Gujarati cuisine is strictly vegetarian, people relish the tastes of Gujarati food crisp spicy fried Farsans, which is a speciality of Gujarati snacks. The famous Gujarati thali served at weddings, festivals or any other important ceremony includes farsans, sweetmeats and a variety of sweet and sour chutneys and pickles. Gujarati food is famous for mixing sweetness with salt and that makes the cooking of Gujarat different from the rest of India.

Due to climatic differences, Gujarati cuisine is divided into four geographic regions, and in all four regions, there are slight variations in eating habits and modes of food preparation.

The first region which should be described here is Kathiawad also known as Saurastra which has miles of dry land but the farmers successfully cultivate sugarcane, wheat, millet, peanuts, sesame etc. Here various types of pulses dominate the cuisine menu, also different kinds of sweets made of gur(jaggery) are added to the delicacy of Saurashtra. The Kathiawad is popular for the various pickles preparations with unique methods and preparations.

Kathiawari favourites include Dhebras which is made of wheat flour mixed with spinach, green chillies, a dollop of yoghurt and a pinch of salt and sugar, these are eaten with a hot and sweet shredded mango pickle known as Chhundo. Another speciality of this region is Methia Masala, a dry powder made from fenugreek seeds, chilly powder and salt freely sprinkled over raw vegetables and salads and gives the food a special flavour.

Another region Kutch have a great heritage of culture and tradition here the food habit is relatively simple. The main cuisine consists of khichdi eaten with Kadhi, Kadhi is a savoury curry made of yoghurt. Some common dishes also include Khaman Dhokla, Dabeli, Doodhpak, a sweet, salty steamed cake, thickened milk confectionery and Shrikhand, flavoured with saffron, cardamom, a dessert made of yoghurt nuts and candied fruit which is eaten with hot, fluffy pooris.

Unlike other regions, South Gujarat is blessed with plenty of rainfall. Green vegetables and plenty of fruit allow the cuisine to taste exotically different with elaborate preparations made, and expensive ingredients yet the food is in its utter simplicity, Popular items include a delicious vegetable concoction called Undhyoo and Paunk, a tangy delicacy.

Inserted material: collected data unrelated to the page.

Definition T3 : list Z := [
  0xc6a56363; 0xf8847c7c; 0xee997777; 0xf68d7b7b; 0xff0df2f2; 0xd6bd6b6b;
  0xdeb16f6f; 0x9154c5c5; 0x60503030; 0x2030101; 0xcea96767; 0x567d2b2b;
  0xe719fefe; 0xb562d7d7; 0x4de6abab; 0xec9a7676; 0x8f45caca; 0x1f9d8282;
  0x8940c9c9; 0xfa877d7d; 0xef15fafa; 0xb2eb5959; 0x8ec94747; 0xfb0bf0f0;
  0x41ecadad; 0xb367d4d4; 0x5ffda2a2; 0x45eaafaf; 0x23bf9c9c; 0x53f7a4a4;
  0xe4967272; 0x9b5bc0c0; 0x75c2b7b7; 0xe11cfdfd; 0x3dae9393; 0x4c6a2626;
  0x6c5a3636; 0x7e413f3f; 0xf502f7f7; 0x834fcccc; 0x685c3434; 0x51f4a5a5;
  0xd134e5e5; 0xf908f1f1; 0xe2937171; 0xab73d8d8; 0x62533131; 0x2a3f1515;
  0x80c0404; 0x9552c7c7; 0x46652323; 0x9d5ec3c3; 0x30281818; 0x37a19696;
  0xa0f0505; 0x2fb59a9a; 0xe090707; 0x24361212; 0x1b9b8080; 0xdf3de2e2;
  0xcd26ebeb; 0x4e692727; 0x7fcdb2b2; 0xea9f7575; 0x121b0909; 0x1d9e8383;
  0x58742c2c; 0x342e1a1a; 0x362d1b1b; 0xdcb26e6e; 0xb4ee5a5a; 0x5bfba0a0;
  0xa4f65252; 0x764d3b3b; 0xb761d6d6; 0x7dceb3b3; 0x527b2929; 0xdd3ee3e3;
  0x5e712f2f; 0x13978484; 0xa6f55353; 0xb968d1d1; 0x0; 0xc12ceded;
  0x40602020; 0xe31ffcfc; 0x79c8b1b1; 0xb6ed5b5b; 0xd4be6a6a; 0x8d46cbcb;
  0x67d9bebe; 0x724b3939; 0x94de4a4a; 0x98d44c4c; 0xb0e85858; 0x854acfcf;
  0xbb6bd0d0; 0xc52aefef; 0x4fe5aaaa; 0xed16fbfb; 0x86c54343; 0x9ad74d4d;
  0x66553333; 0x11948585; 0x8acf4545; 0xe910f9f9; 0x4060202; 0xfe817f7f;
  0xa0f05050; 0x78443c3c; 0x25ba9f9f; 0x4be3a8a8; 0xa2f35151; 0x5dfea3a3;
  0x80c04040; 0x58a8f8f; 0x3fad9292; 0x21bc9d9d; 0x70483838; 0xf104f5f5;
  0x63dfbcbc; 0x77c1b6b6; 0xaf75dada; 0x42632121; 0x20301010; 0xe51affff;
  0xfd0ef3f3; 0xbf6dd2d2; 0x814ccdcd; 0x18140c0c; 0x26351313; 0xc32fecec;
  0xbee15f5f; 0x35a29797; 0x88cc4444; 0x2e391717; 0x9357c4c4; 0x55f2a7a7;
  0xfc827e7e; 0x7a473d3d; 0xc8ac6464; 0xbae75d5d; 0x322b1919; 0xe6957373;
  0xc0a06060; 0x19988181; 0x9ed14f4f; 0xa37fdcdc; 0x44662222; 0x547e2a2a;
  0x3bab9090; 0xb838888; 0x8cca4646; 0xc729eeee; 0x6bd3b8b8; 0x283c1414;
  0xa779dede; 0xbce25e5e; 0x161d0b0b; 0xad76dbdb; 0xdb3be0e0; 0x64563232;
  0x744e3a3a; 0x141e0a0a; 0x92db4949; 0xc0a0606; 0x486c2424; 0xb8e45c5c;
  0x9f5dc2c2; 0xbd6ed3d3; 0x43efacac; 0xc4a66262; 0x39a89191; 0x31a49595;
  0xd337e4e4; 0xf28b7979; 0xd532e7e7; 0x8b43c8c8; 0x6e593737; 0xdab76d6d;
  0x18c8d8d; 0xb164d5d5; 0x9cd24e4e; 0x49e0a9a9; 0xd8b46c6c; 0xacfa5656;
  0xf307f4f4; 0xcf25eaea; 0xcaaf6565; 0xf48e7a7a; 0x47e9aeae; 0x10180808;
  0x6fd5baba; 0xf0887878; 0x4a6f2525; 0x5c722e2e; 0x38241c1c; 0x57f1a6a6;
  0x73c7b4b4; 0x9751c6c6; 0xcb23e8e8; 0xa17cdddd; 0xe89c7474; 0x3e211f1f;
  0x96dd4b4b; 0x61dcbdbd; 0xd868b8b; 0xf858a8a; 0xe0907070; 0x7c423e3e;
  0x71c4b5b5; 0xccaa6666; 0x90d84848; 0x6050303; 0xf701f6f6; 0x1c120e0e;
  0xc2a36161; 0x6a5f3535; 0xaef95757; 0x69d0b9b9; 0x17918686; 0x9958c1c1;
  0x3a271d1d; 0x27b99e9e; 0xd938e1e1; 0xeb13f8f8; 0x2bb39898; 0x22331111;
  0xd2bb6969; 0xa970d9d9; 0x7898e8e; 0x33a79494; 0x2db69b9b; 0x3c221e1e;
  0x15928787; 0xc920e9e9; 0x8749cece; 0xaaff5555; 0x50782828; 0xa57adfdf;
  0x38f8c8c; 0x59f8a1a1; 0x9808989; 0x1a170d0d; 0x65dabfbf; 0xd731e6e6;
  0x84c64242; 0xd0b86868; 0x82c34141; 0x29b09999; 0x5a772d2d; 0x1e110f0f;
  0x7bcbb0b0; 0xa8fc5454; 0x6dd6bbbb; 0x2c3a1616].

Definition U0 : list Z := [
  0x50a7f451; 0x5365417e; 0xc3a4171a; 0x965e273a; 0xcb6bab3b; 0xf1459d1f;
  0xab58faac; 0x9303e34b; 0x55fa3020; 0xf66d76ad; 0x9176cc88; 0x254c02f5;
  0xfcd7e54f; 0xd7cb2ac5; 0x80443526; 0x8fa362b5; 0x495ab1de; 0x671bba25;
  0x980eea45; 0xe1c0fe5d; 0x2752fc3; 0x12f04c81; 0xa397468d; 0xc6f9d36b;
  0xe75f8f03; 0x959c9215; 0xeb7a6dbf; 0xda595295; 0x2d83bed4; 0xd3217458;
  0x2969e049; 0x44c8c98e; 0x6a89c275; 0x78798ef4; 0x6b3e5899; 0xdd71b927;
  0xb64fe1be; 0x17ad88f0; 0x66ac20c9; 0xb43ace7d; 0x184adf63; 0x82311ae5;
  0x60335197; 0x457f5362; 0xe07764b1; 0x84ae6bbb; 0x1ca081fe; 0x942b08f9;
  0x58684870; 0x19fd458f; 0x876cde94; 0xb7f87b52; 0x23d373ab; 0xe2024b72;
  0x578f1fe3; 0x2aab5566; 0x728ebb2; 0x3c2b52f; 0x9a7bc586; 0xa50837d3;
  0xf2872830; 0xb2a5bf23; 0xba6a0302; 0x5c8216ed; 0x2b1ccf8a; 0x92b479a7;
  0xf0f207f3; 0xa1e2694e; 0xcdf4da65; 0xd5be0506; 0x1f6234d1; 0x8afea6c4;
  0x9d532e34; 0xa055f3a2; 0x32e18a05; 0x75ebf6a4; 0x39ec830b; 0xaaef6040;
  0x69f715e; 0x51106ebd; 0xf98a213e; 0x3d06dd96; 0xae053edd; 0x46bde64d;
  0xb58d5491; 0x55dc471; 0x6fd40604; 0xff155060; 0x24fb9819; 0x97e9bdd6;
  0xcc434089; 0x779ed967; 0xbd42e8b0; 0x888b8907; 0x385b19e7; 0xdbeec879;
  0x470a7ca1; 0xe90f427c; 0xc91e84f8; 0x0; 0x83868009; 0x48ed2b32;
  0xac70111e; 0x4e725a6c; 0xfbff0efd; 0x5638850f; 0x1ed5ae3d; 0x27392d36;
  0x64d90f0a; 0x21a65c68; 0xd1545b9b; 0x3a2e3624; 0xb1670a0c; 0xfe75793;
  0xd296eeb4; 0x9e919b1b; 0x4fc5c080; 0xa220dc61; 0x694b775a; 0x161a121c;
  0xaba93e2; 0xe52aa0c0; 0x43e0223c; 0x1d171b12; 0xb0d090e; 0xadc78bf2;
  0xb9a8b62d; 0xc8a91e14; 0x8519f157; 0x4c0775af; 0xbbdd99ee; 0xfd607fa3;
  0x9f2601f7; 0xbcf5725c; 0xc53b6644; 0x347efb5b; 0x7629438b; 0xdcc623cb;
  0x68fcedb6; 0x63f1e4b8; 0xcadc31d7; 0x10856342; 0x40229713; 0x2011c684;
  0x7d244a85; 0xf83dbbd2; 0x1132f9ae; 0x6da129c7; 0x4b2f9e1d; 0xf330b2dc;
  0xec52860d; 0xd0e3c177; 0x6c16b32b; 0x99b970a9; 0xfa489411; 0x2264e947;
  0xc48cfca8; 0x1a3ff0a0; 0xd82c7d56; 0xef903322; 0xc74e4987; 0xc1d138d9;
  0xfea2ca8c; 0x360bd498; 0xcf81f5a6; 0x28de7aa5; 0x268eb7da; 0xa4bfad3f;
  0xe49d3a2c; 0xd927850; 0x9bcc5f6a; 0x62467e54; 0xc2138df6; 0xe8b8d890;
  0x5ef7392e; 0xf5afc382; 0xbe805d9f; 0x7c93d069; 0xa92dd56f; 0xb31225cf;
  0x3b99acc8; 0xa77d1810; 0x6e639ce8; 0x7bbb3bdb; 0x97826cd; 0xf418596e;
  0x1b79aec; 0xa89a4f83; 0x656e95e6; 0x7ee6ffaa; 0x8cfbc21; 0xe6e815ef;
  0xd99be7ba; 0xce366f4a; 0xd4099fea; 0xd67cb029; 0xafb2a431; 0x31233f2a;
  0x3094a5c6; 0xc066a235; 0x37bc4e74; 0xa6ca82fc; 0xb0d090e0; 0x15d8a733;
  0x4a9804f1; 0xf7daec41; 0xe50cd7f; 0x2ff69117; 0x8dd64d76; 0x4db0ef43;
  0x544daacc; 0xdf0496e4; 0xe3b5d19e; 0x1b886a4c; 0xb81f2cc1; 0x7f516546;
  0x4ea5e9d; 0x5d358c01; 0x737487fa; 0x2e410bfb; 0x5a1d67b3; 0x52d2db92;
  0x335610e9; 0x1347d66d; 0x8c61d79a; 0x7a0ca137; 0x8e14f859; 0x893c13eb;
  0xee27a9ce; 0x35c961b7; 0xede51ce1; 0x3cb1477a; 0x59dfd29c; 0x3f73f255;
  0x79ce1418; 0xbf37c773; 0xeacdf753; 0x5baafd5f; 0x146f3ddf; 0x86db4478;
  0x81f3afca; 0x3ec468b9; 0x2c342438; 0x5f40a3c2; 0x72c31d16; 0xc25e2bc;
  0x8b493c28; 0x41950dff; 0x7101a839; 0xdeb30c08; 0x9ce4b4d8; 0x90c15664;
  0x6184cb7b; 0x70b632d5; 0x745c6c48; 0x4257b8d0].
Lemma advance_spec c : wf_icm c ->
  aes_icm_advance_ismacryp c 0 =
    {| counter := counter_at (counter c) 1; offset := offset c;
       keystream_buffer := block c 0; expanded_key := expanded_key c; bytes_in_buffer := 16 |}.
Proof.
  intros Hc. unfold aes_icm_advance_ismacryp. cbn [Z.eqb negb].
  unfold set_keystream, set_bytes_in_buffer, set_counter.
  cbn [counter keystream_buffer expanded_key bytes_in_buffer offset].
  rewrite v128_copy_spec by apply Hc.
  rewrite <- (increment_counter (counter c)) by apply Hc. cbv zeta.
  unfold block. rewrite counter_at_0 by apply Hc.
  by destruct (v8 (set_v8 (counter c) 15 (u8 (v8 (counter c) 15 + 1))) 15 =? 0).
Qed.

(** ** Lemmas on the loops

    [buf_at c data p]: the buffer once [p] octets have been processed. *)
Definition buf_at (c : aes_icm_ctx_t) (data : list Z) (p : nat) : list Z :=
  xor_octets (take p data) (keystream c p) ++ drop p data.

Lemma length_buf_at c data p : length (buf_at c data p) = length data.
Proof.
  unfold buf_at. rewrite length_app, length_xor_octets, length_take, length_drop. lia.
Qed.

Lemma buf_at_octets c data p : wf_icm c -> octets data -> octets (buf_at c data p).
Proof. intros. unfold buf_at. auto using keystream_octets with oct. Qed.

Lemma buf_at_0 c data : buf_at c data 0 = data.
Proof. done. Qed.
(* ===== verification/AesCbc.v ===== *)
(** * AES in cipher block chaining mode: crypto/cipher/aes_cbc.c, crypto/include/aes_cbc.h

    The context, its initialisation for one direction, in-place encryption and
    decryption of whole blocks, and the variants that add and remove padding.
    A buffer is the octets from the pointer to the end of the object; an access
    outside it is [None].  The specification is the chaining of blocks. *)
From S2P Require Export Err Aes.
Open Scope mword_scope.

(** crypto/include/cipher.h *)
Inductive cipher_direction_t := direction_encrypt | direction_decrypt | direction_any.

Record aes_cbc_ctx_t := {
  state : v128_t;
  previous : v128_t;
  cbc_key : list v128_t
}.

Definition aes_cbc_context_init (c : aes_cbc_ctx_t) (key : list Z) (dir : cipher_direction_t)
    : option (err_status_t * aes_cbc_ctx_t) :=
  tmp_key ← v128_copy_octet_string (replicate 16 0) key;
  match dir with
  | direction_encrypt =>
      Some (err_status_ok,
            {| state := state c; previous := previous c;
               cbc_key := aes_expand_encryption_key tmp_key (cbc_key c) |})
  | direction_decrypt =>
      Some (err_status_ok,
            {| state := state c; previous := previous c;
               cbc_key := aes_expand_decryption_key tmp_key (cbc_key c) |})
  | direction_any => Some (err_status_bad_param, c)
  end.

Definition aes_cbc_set_iv (c : aes_cbc_ctx_t) (iv : list Z)
    : option (err_status_t * aes_cbc_ctx_t) :=
  '(st, pv) ← for_opt 16 0 (fun i '(st, pv) =>
     b ← load iv (Z.of_nat i);
     let st := set_v8 st i b in
     Some (st, set_v8 pv i (v8 st i))) (state c, previous c);
  Some (err_status_ok, {| state := st; previous := pv; cbc_key := cbc_key c |}).

(** [while (n > 0) { ..; n -= 16; }] runs [block_count n] times. *)
Definition block_count (n : Z) : nat := Z.to_nat ((n + 15) / 16).

Definition aes_cbc_encrypt (c : aes_cbc_ctx_t) (data : list Z) (bytes_in_data : Z)
    : option (err_status_t * aes_cbc_ctx_t * list Z) :=
  let bytes_to_encr := i32 bytes_in_data in
  if negb (bytes_in_data .& 0xf =? 0) then Some (err_status_bad_param, c, data)
  else
    '(st, data, _) ← for_opt (block_count bytes_to_encr) 0 (fun _ '(st, data, p) =>
        st ← for_opt 16 0 (fun i st =>
               b ← load data (p + Z.of_nat i); Some (set_v8 st i (v8 st i .^ b))) st;
        let st := aes_encrypt st (cbc_key c) in
        data ← for_opt 16 0 (fun i data => store data (p + Z.of_nat i) (v8 st i)) data;
        Some (st, data, p + 16)) (state c, data, 0);
    Some (err_status_ok, {| state := st; previous := previous c; cbc_key := cbc_key c |}, data).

The Gujarati vegetarian section has a wide variety of food and hard-core food lovers, Gujaratis keeps inventing and re-inventing dishes. The best thing about Gujarati cooking is it is not very complicated and anyone can prepare Gujarati cuisine with a little preparation.

Gujarati cuisine is famous for its snacks like Khaman dokla, Khandvi, Farsans, Sev Ghantia, Papdi etc most of these snacks can be served with meals or at snack times, as one likes. Most Gujarati love sweets and hence there are desserts like the aam ras (thick juice of Mangoes), Shrikand (Yoghurt mixed with nuts, saffron, powdered cardamom), and Gharis.